9. The processing system of claim 8, wherein said first substrate loading arm is configured to operate independently from said second substrate loading arm.

10. The processing system of claim 1, wherein said first batch processing system comprises a process gas injection system configured to introduce a process gas comprising as incipient ingredients HF and optionally ammonia (NH3) to said first batch processing system.

11. The processing system of claim 1, wherein said first batch processing system comprises one or more temperature control elements configured to adjust the temperature of said plurality of substrates.

12. The processing system of claim 11, wherein said one or more temperature control elements are configured to adjust the temperature of said plurality of substrates to a value ranging from about 20 degrees C to about 100 degrees C.

13. The processing system of claim 11, wherein said one or more temperature control elements are configured to adjust the temperature of said plurality of substrates to a value ranging from about 25 degrees C to about 60 degrees C.

14. The processing system of claim 1, wherein said second batch processing system comprises a process gas injection system configured to introduce an inert gas to said second batch processing system.

15. The processing system of claim 14, wherein said inert gas comprises nitrogen (N2) or a noble gas or both.

16. The processing system of claim 1, wherein said second batch processing system comprises one or more temperature control elements configured to adjust the temperature of said plurality of substrates.

17. The processing system of claim 11, wherein said one or more temperature control elements are configured to adjust the temperature of said plurality of substrates to a value greater than or equal to about 100 degrees C.

18. A method for treating a plurality of substrates, comprising:

loading a plurality of substrates into a first batch processing system using a transfer system;

chemically treating said plurality of substrates by exposing said plurality of substrates to a gas composition comprising as incipient ingredients HF and optionally ammonia (NH3);

removing said plurality of substrates from said first batch processing system using said transfer system;

after said removing, loading said plurality of substrates into a second batch processing system using said transfer system; and

thermally treating said plurality of substrates by heating said plurality of substrates.

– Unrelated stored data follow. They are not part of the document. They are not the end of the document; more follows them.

(* ===== verification/BPlusSearch.v ===== *)
(** * Search

    The descent from the root to the leaf that covers a key, shared by search,
    insertion and deletion, and the correctness of [bplus_tree_search]. *)

From S2P Require Import Prelude BPlusTree BPlusOps BPlusView BPlusNode BPlusEdit BPlusEditIns BPlusEditSplit BPlusLevels BPlusInv.

Section search.
Context `{Hcfg : ConfigOk}.

(** ** The descent *)

(** The descent has reached the node [nd] of the level [A ++ nd :: B], with
    the levels [U] above and [Ds] below; [x] is in the range of [nd], which
    the last [node_seek] left in the buffer [p]. *)
Record at_node (x : Z) (U : list (list lnode)) (A : list lnode) (nd : lnode) (B : list lnode)
    (Ds : list (list lnode)) (p : nat) (N : bplus_node) (a : cview) : Prop := {
  at_up : up_ok (v_fd a) (v_root a) U (ids (A ++ nd :: B));
  at_down : down_ok (v_fd a) (is_nil U) (ids (A ++ nd :: B)) ((A ++ nd :: B) :: Ds);
  at_lo : ble (l_low nd) (Fin x);
  at_hi : blt (Fin x) (hd_low B PInf);
  at_seek : v_seek a = Some (p, N);
  at_mem : v_mem a = ∅;
  at_fd : v_fd a !! l_off nd = Some N;
  at_node_is : node_is N (is_nil Ds) (l_keys nd) (l_vals nd);
  at_hdr : hdr N = (l_off nd, l_par nd, last_off INVALID_OFFSET A, hd_off B INVALID_OFFSET);
  at_space : space (offs U ++ offs ((A ++ nd :: B) :: Ds)) (v_fsize a) (v_free a)
}.

(** The cache is empty and the tree is as before. *)
Definition rest (a a' : cview) : Prop := w_seek None a' = w_seek None a.

Lemma at_sorted x U A nd B Ds p N a : at_node x U A nd B Ds p N a -> sorted (l_keys nd).
Proof. intros H. apply at_down, down_asc, asc_app in H as (_ & H & _). done. Qed.

Lemma size_empty_lt a : v_mem a = ∅ -> (size (v_mem a) < MIN_CACHE_NUM)%nat.
Proof. intros ->. rewrite map_size_empty. unfold MIN_CACHE_NUM. lia. Qed.

Lemma awp_node_seek_at x U A nd B Ds a Q :
  up_ok (v_fd a) (v_root a) U (ids (A ++ nd :: B)) ->
  down_ok (v_fd a) (is_nil U) (ids (A ++ nd :: B)) ((A ++ nd :: B) :: Ds) ->
  ble (l_low nd) (Fin x) -> blt (Fin x) (hd_low B PInf) -> v_mem a = ∅ ->
  space (offs U ++ offs ((A ++ nd :: B) :: Ds)) (v_fsize a) (v_free a) ->
  (forall p N a', at_node x U A nd B Ds p N a' -> rest a a' -> Q (Some p) a') ->
  awp (node_seek (l_off nd)) Q a.
Proof.
  intros Hup Hdown Hlo Hhi Hmem Hsp HQ.
  assert (blk (v_fd a) (is_nil Ds) nd (last_off INVALID_OFFSET A) (hd_off B INVALID_OFFSET)) as Hblk.
  { destruct Hdown as (_ & [Hs _] & _). by apply seg_blk in Hs. }
  destruct Hblk as (N & HN & HH & Hni). eapply awp_node_seek; [|exact HN|by apply size_empty_lt|].
  { eapply space_valid; [done|]. rewrite offs_cons, offs_of_app. rewrite !elem_of_app.
    right; left; right. by left. }
  intros p Hp. eapply (HQ p N); [|done]. by split.
Qed.

(** One step: the child that covers [x]. *)
Lemma at_child x U A nd B E Ds p N a :
  at_node x U A nd B (E :: Ds) p N a ->
  exists A' nd' B', E = A' ++ nd' :: B' /\ l_vals nd !! crank x (l_keys nd) = Some (l_off nd') /\
    up_ok (v_fd a) (v_root a) ((A ++ nd :: B) :: U) (ids E) /\
    down_ok (v_fd a) false (ids E) (E :: Ds) /\
    ble (l_low nd') (Fin x) /\ blt (Fin x) (hd_low B' PInf) /\
    space (offs ((A ++ nd :: B) :: U) ++ offs (E :: Ds)) (v_fsize a) (v_free a).
Proof.
  intros H. pose proof (at_sorted _ _ _ _ _ _ _ _ _ H) as Hs. destruct H as [Hup (_ & Hl & Hd) ? ? _ _ _ _ _ Hsp].
  pose proof (lvl_wide _ _ _ Hl) as Hw.
  assert (ids E = kids (A ++ nd :: B)) as HE by (by destruct Hd as [-> _]).
  destruct (descend _ E A nd B x eq_refl HE Hw Hs) as (A' & nd' & B' & Hv & HEq & Hlo & Hhi); [done..|].
  exists A', nd', B'. split_and!; try done.
  - by rewrite HE.
  - eapply space_perm; [|exact Hsp]. rewrite (offs_cons _ (E :: Ds)), (offs_cons _ U).
    apply Permutation_app_tail. rewrite app_assoc. apply Permutation_app_tail, Permutation_app_comm.
Qed.

(** The result of [key_binary_search] for a node with the keys [ks]. *)
Definition found_at (x : Z) (ks : list Z) : Z :=
  if decide (x ∈ ks) then Z.of_nat (rank x ks) else - Z.of_nat (rank x ks) - 1.

Lemma found_at_nonneg x ks : (0 <=? found_at x ks) = bool_decide (x ∈ ks).
Proof.
  unfold found_at. case_decide.
  - rewrite bool_decide_true by done. apply Z.leb_le. lia.
  - rewrite bool_decide_false by done. apply Z.leb_gt. lia.
Qed.

(** With the offset of the child. *)
Lemma awp_child_off x U A nd B E Ds p N a (Q : option nat -> cview -> Prop) :
  at_node x U A nd B (E :: Ds) p N a ->
  (forall A' nd' B' p' N' a', E = A' ++ nd' :: B' -> l_vals nd !! crank x (l_keys nd) = Some (l_off nd') ->
     at_node x ((A ++ nd :: B) :: U) A' nd' B' Ds p' N' a' -> rest a a' -> Q (Some p') a') ->
  let i := found_at x (l_keys nd) in
  awp (if 0 <=? i then val_at p (i + 1) else val_at p (- i - 1))
    (fun o a' => awp (node_seek o) Q a') a.
Proof.
  intros H HQ. pose proof (at_sorted _ _ _ _ _ _ _ _ _ H) as Hs.
  destruct (at_child _ _ _ _ _ _ _ _ _ _ H) as (A' & nd' & B' & -> & Hv & Hup & Hd & Hlo & Hhi & Hsp).
  pose proof (at_node_is _ _ _ _ _ _ _ _ _ H) as Hni.
  assert (awp (val_at p (Z.of_nat (crank x (l_keys nd)))) (fun o a' => awp (node_seek o) Q a') a) as Hval.
  { pose proof (lookup_lt_Some _ _ _ Hv) as Hlt. pose proof (ni_cap _ _ _ _ Hni).
    pose proof cfg_entries.
    eapply awp_val_at_seek; [by apply H|rewrite val_cap_eq, ?cfg_order; lia| |].
    - rewrite Nat2Z.id, (ni_val_lookup _ _ _ _ _ Hni) by done. exact Hv.
    - eapply awp_node_seek_at; try done; [by apply H|]. intros. by eapply HQ. }
  intros i. rewrite <- (child_index_ok x (l_keys nd)) in Hval by done.
  fold (found_at x (l_keys nd)) in Hval. fold i in Hval. by destruct (0 <=? i).
Qed.

Lemma awp_child_val x U A nd B E Ds p N a (Q : option nat -> cview -> Prop) :
  at_node x U A nd B (E :: Ds) p N a ->
  (forall A' nd' B' p' N' a', E = A' ++ nd' :: B' ->
     at_node x ((A ++ nd :: B) :: U) A' nd' B' Ds p' N' a' -> rest a a' -> Q (Some p') a') ->
  let i := found_at x (l_keys nd) in
  awp (if 0 <=? i then val_at p (i + 1) else val_at p (- i - 1))
    (fun o a' => awp (node_seek o) Q a') a.
Proof. intros H HQ. apply (awp_child_off _ _ _ _ _ _ _ _ _ _ _ H). intros; by eapply HQ. Qed.

Lemma awp_child x U A nd B E Ds p N a (Q : option nat -> cview -> Prop) :
  at_node x U A nd B (E :: Ds) p N a ->
  (forall A' nd' B' p' N' a', E = A' ++ nd' :: B' ->
     at_node x ((A ++ nd :: B) :: U) A' nd' B' Ds p' N' a' -> rest a a' -> Q (Some p') a') ->
  awp (child_of p x) (fun o a' => awp (node_seek o) Q a') a.
Proof.
  intros H HQ. unfold child_of. apply awp_bind. eapply awp_get_seek; [by apply H|].
  apply awp_bind. eapply awp_lift; [eapply key_binary_search_ok; [by apply H|by eapply at_sorted]|].
  by eapply awp_child_val.
Qed.

(** From the root to the level below. *)
Lemma awp_root_seek x Ds a (Q : option nat -> cview -> Prop) :
  tree_inv Ds a ->
  (Ds = [] -> Q None a) ->
  (forall nd Ds' p N a', Ds = [nd] :: Ds' -> at_node x [] [] nd [] Ds' p N a' -> rest a a' -> Q (Some p) a') ->
  awp (gets t_root) (fun r a' => awp (node_seek r) Q a') a.
Proof.
  intros Hinv Hnil HQ. eapply (awp_gets _ v_root); [by intros t []|].
  destruct Hinv as [Hm Hsk Hsp Hlv Ht]. destruct Ds as [|D Ds].
  { rewrite Ht. apply awp_node_seek_null. by apply Hnil. }
  assert (exists nd, D = [nd] /\ id_of nd = mk_id INVALID_OFFSET (v_root a) NInf) as (nd & -> & Hid).
  { destruct Ht as (Hi & _). destruct D as [|nd [|]]; simplify_eq/=. eauto. }
  replace (v_root a) with (l_off nd) by (unfold id_of, mk_id in Hid; congruence).
  eapply (awp_node_seek_at x [] [] nd [] Ds); try done.
  - simpl. by rewrite Hid.
  - by rewrite (proj1 Ht) in Ht.
  - unfold id_of, mk_id in Hid. injection Hid as _ _ ->. by left.
  - intros p N a' Hat Hr. by eapply HQ.
Qed.

(** ** [bplus_tree_search] *)

Lemma at_leaf_lookup x U A nd B p N a :
  at_node x U A nd B [] p N a ->
  (list_to_map (entries (A ++ nd :: B)) : gmap Z Z) !! x =
    if decide (x ∈ l_keys nd) then l_vals nd !! rank x (l_keys nd) else None.
Proof.
  intros [_ (_ & Hl & Ha) Hlo Hhi _ _ _ _ _ _]. apply leaf_lookup; [|done|done].
  split_and!; [done|by eapply lvl_nonempty|by eapply lvl_full].
Qed.

Lemma rest_trans a a' a'' : rest a a' -> rest a' a'' -> rest a a''.
Proof. unfold rest. congruence. Qed.

Definition search_result (o : option Z) : Z :=
  match o with Some d => int_of_long d | None => -1 end.

Lemma search_loop_ok x fuel U A nd B Ds p N a :
  at_node x U A nd B Ds p N a -> (length Ds < fuel)%nat ->
  awp (bplus_tree_search_loop fuel (Some p) x)
    (fun r a' => r = search_result ((list_to_map (contents ((A ++ nd :: B) :: Ds)) : gmap Z Z) !! x)
                 /\ rest a a') a.
Proof.
  revert U A nd B Ds p N a. induction fuel as [|fuel IH]; intros U A nd B Ds p N a H Hf; [lia|].
  pose proof (at_sorted _ _ _ _ _ _ _ _ _ H) as Hs. pose proof (at_node_is _ _ _ _ _ _ _ _ _ H) as Hni.
  simpl. apply awp_bind. eapply awp_get_seek; [by apply H|].
  apply awp_bind. eapply awp_lift; [by eapply key_binary_search_ok|].
  fold (found_at x (l_keys nd)). rewrite (ni_leaf _ _ _ _ Hni). destruct Ds as [|E Ds]; simpl.
  - unfold contents. simpl. rewrite (at_leaf_lookup _ _ _ _ _ _ _ _ H), found_at_nonneg.
    unfold found_at. destruct (decide (x ∈ l_keys nd)) as [Hx|Hx];
      [rewrite bool_decide_true by done|rewrite bool_decide_false by done; by apply awp_ret].
    pose proof (lookup_lt_Some _ _ _ (rank_elem _ _ Hs Hx)) as Hr.
    pose proof (ni_len _ _ _ _ Hni) as Hl. pose proof (ni_cap _ _ _ _ Hni). simpl in Hl. pose proof cfg_entries.
    destruct (lookup_lt_is_Some_2 (l_vals nd) (rank x (l_keys nd))) as [v Hv]; [lia|].
    apply awp_bind. eapply awp_val_at_seek; [by apply H|rewrite val_cap_eq, ?cfg_order; lia| |].
    + rewrite Nat2Z.id, (ni_val_lookup _ _ _ _ _ Hni) by lia. exact Hv.
    + apply awp_ret. by rewrite Hv.
  - apply awp_bind. eapply awp_mono; [eapply (awp_child_val _ _ _ _ _ _ _ _ _ _ _ H)|intros o a' Ho; apply awp_bind, Ho].
    intros A' nd' B' p' N' a' -> Hat Hr.
    eapply awp_mono; [apply (IH _ _ _ _ _ _ _ _ Hat)|]; [simpl in Hf; lia|].
    intros r a'' [-> Hr']. split; [done|by eapply rest_trans].
Qed.

(** The view may forget the buffer of the last [node_seek]. *)
Lemma awp_forget {R} (m : T R) (Q : R -> cview -> Prop) a :
  awp m (fun x a' => Q x (w_seek None a')) a -> awp m Q a.
Proof.
  intros H t Ht. eapply wp_mono; [by apply H|]. intros x t' (a' & Hs & HQ).
  exists (w_seek None a'). split; [by apply shows_drop_seek|done].
Qed.

Lemma rest_inv Ds a a' : tree_inv Ds a -> rest a a' -> tree_inv Ds (w_seek None a').
Proof. unfold rest. intros H ->. by destruct H. Qed.

Lemma search_ok fuel x Ds a :
  tree_inv Ds a -> (length Ds < fuel)%nat ->
  awp (bplus_tree_search fuel x)
    (fun r a' => r = search_result ((list_to_map (contents Ds) : gmap Z Z) !! x) /\ tree_inv Ds a') a.
Proof.
  intros Hinv Hf. apply awp_forget. unfold bplus_tree_search. apply awp_bind.
  eapply awp_mono; [eapply (awp_root_seek x Ds a _ Hinv)|intros r a' Hr; apply awp_bind, Hr].
  - intros ->. destruct fuel; [lia|]. simpl. apply awp_ret. split; [done|by eapply rest_inv].
  - intros nd Ds' p N a' -> Hat Hr.
    eapply awp_mono; [apply (search_loop_ok _ _ _ _ _ _ _ _ _ _ Hat)|]; [simpl in Hf; lia|].
    intros r a'' [-> Hr']. split; [done|]. eapply rest_inv; [done|by eapply rest_trans].
Qed.
End search.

19. A method for treating a plurality of substrates, comprising:

loading a first plurality of substrates into a first batch processing system using a transfer system;

concurrently loading a second plurality of substrates into a second batch processing system using said transfer system;

chemically treating said first plurality of substrates by exposing said first plurality of substrates to a gas composition comprising as incipient ingredients HF and optionally ammonia (NH3); and

thermally treating said second plurality of substrates by heating said second plurality of substrates.

20. The method of claim 19, further comprising:

removing said first plurality of substrates from said first batch processing system using said transfer system;

concurrently removing said second plurality of substrates from said second batch processing system using said transfer system;

loading said first plurality of substrates into said second batch processing system using said transfer system; and

loading said second plurality of substrates into said first batch processing system using said transfer system.